» **AIM OF THE EXERCISE**: Give again, word for word, each line below starting at the one that contains "([UsersServiceRest], [UsersControllerRest]), over" and ending at the one that contains "(** [s.split(sep)] for".

┄┄┄┄┄┄┄┄┄┄┄┄┄┄┄┄┄┄┄┄

(** * Login throttle and user query engine of the m-banking back end

    A shallow embedding of two pieces of the service:

    - [AuthenticationController.login]
      (src/api/components/authentication/authentication-controller.js),
      the handler that keeps the process-wide [loginAttempts] object;
    - [UsersService.getUsers] (users-service.js) and the handler
      [UsersController.getUsers] (users-controller.js) that calls it:
      search, sort, pagination and projection over the user list;
    - the other functions of users-service.js and the other handlers of
      users-controller.js ([UsersServiceRest], [UsersControllerRest]), over
      the functions that users-repository.js exports, taken as an
      interface ([UsersRepository]).

    Conventions of the embedding.

    - A JavaScript string is a [string]: a sequence of code units, here the
      code units 0..255.  Comparison with [<] is by code unit
      ([String.ltb]); [trim] and [toLowerCase] follow ECMAScript on that
      range.
    - JavaScript integers are [Z].  Clock readings ([Date.now()]) are
      milliseconds in [Z].
    - [loginAttempts] is a [gmap string attempt]; a missing key is
      [undefined].  Keys are e-mail addresses, none of which names a
      property of [Object.prototype].
    - A thrown exception is the [Throw] case of [exc]; every [try]/[catch]
      of the source is written out. *)

From stdpp Require Import gmap strings list sorting pretty.
From Stdlib Require Import ZArith Lia Ascii DecimalString.

Local Open Scope string_scope.
Local Open Scope list_scope.
Local Open Scope Z_scope.

(** ** Part I: definitions *)

(** *** JavaScript string primitives *)

Module JS.

(** [s.split(sep)] for a one-character separator: never empty,
    [''.split(':')] is [['']]. *)
Fixpoint split (sep : ascii) (s : string) : list string :=
  match s with
  | EmptyString => [EmptyString]
  | String c s' =>
      if Ascii.eqb c sep then EmptyString :: split sep s'
      else match split sep s' with
           | [] => [String c EmptyString]
           | p :: ps => String c p :: ps
           end
  end.

(** White space and line terminators of ECMAScript among the code units
    0..255: TAB, LF, VT, FF, CR, SP and NBSP. *)
Definition is_white (c : ascii) : bool :=
  let n := N_of_ascii c in
  (n =? 9)%N || (n =? 10)%N || (n =? 11)%N || (n =? 12)%N
  || (n =? 13)%N || (n =? 32)%N || (n =? 160)%N.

┄┄┄┄┄┄┄┄┄┄┄┄┄┄┄┄┄┄┄┄

» **YOUR RESPONSE**:
      users-controller.js ([UsersServiceRest], [UsersControllerRest]), over
      the functions that users-repository.js exports, taken as an
      interface ([UsersRepository]).

    Conventions of the embedding.

    - A JavaScript string is a [string]: a sequence of code units, here the
      code units 0..255.  Comparison with [<] is by code unit
      ([String.ltb]); [trim] and [toLowerCase] follow ECMAScript on that
      range.
    - JavaScript integers are [Z].  Clock readings ([Date.now()]) are
      milliseconds in [Z].
    - [loginAttempts] is a [gmap string attempt]; a missing key is
      [undefined].  Keys are e-mail addresses, none of which names a
      property of [Object.prototype].
    - A thrown exception is the [Throw] case of [exc]; every [try]/[catch]
      of the source is written out. *)

From stdpp Require Import gmap strings list sorting pretty.
From Stdlib Require Import ZArith Lia Ascii DecimalString.

Local Open Scope string_scope.
Local Open Scope list_scope.
Local Open Scope Z_scope.

(** ** Part I: definitions *)

(** *** JavaScript string primitives *)

Module JS.

(** [s.split(sep)] for a one-character separator: never empty,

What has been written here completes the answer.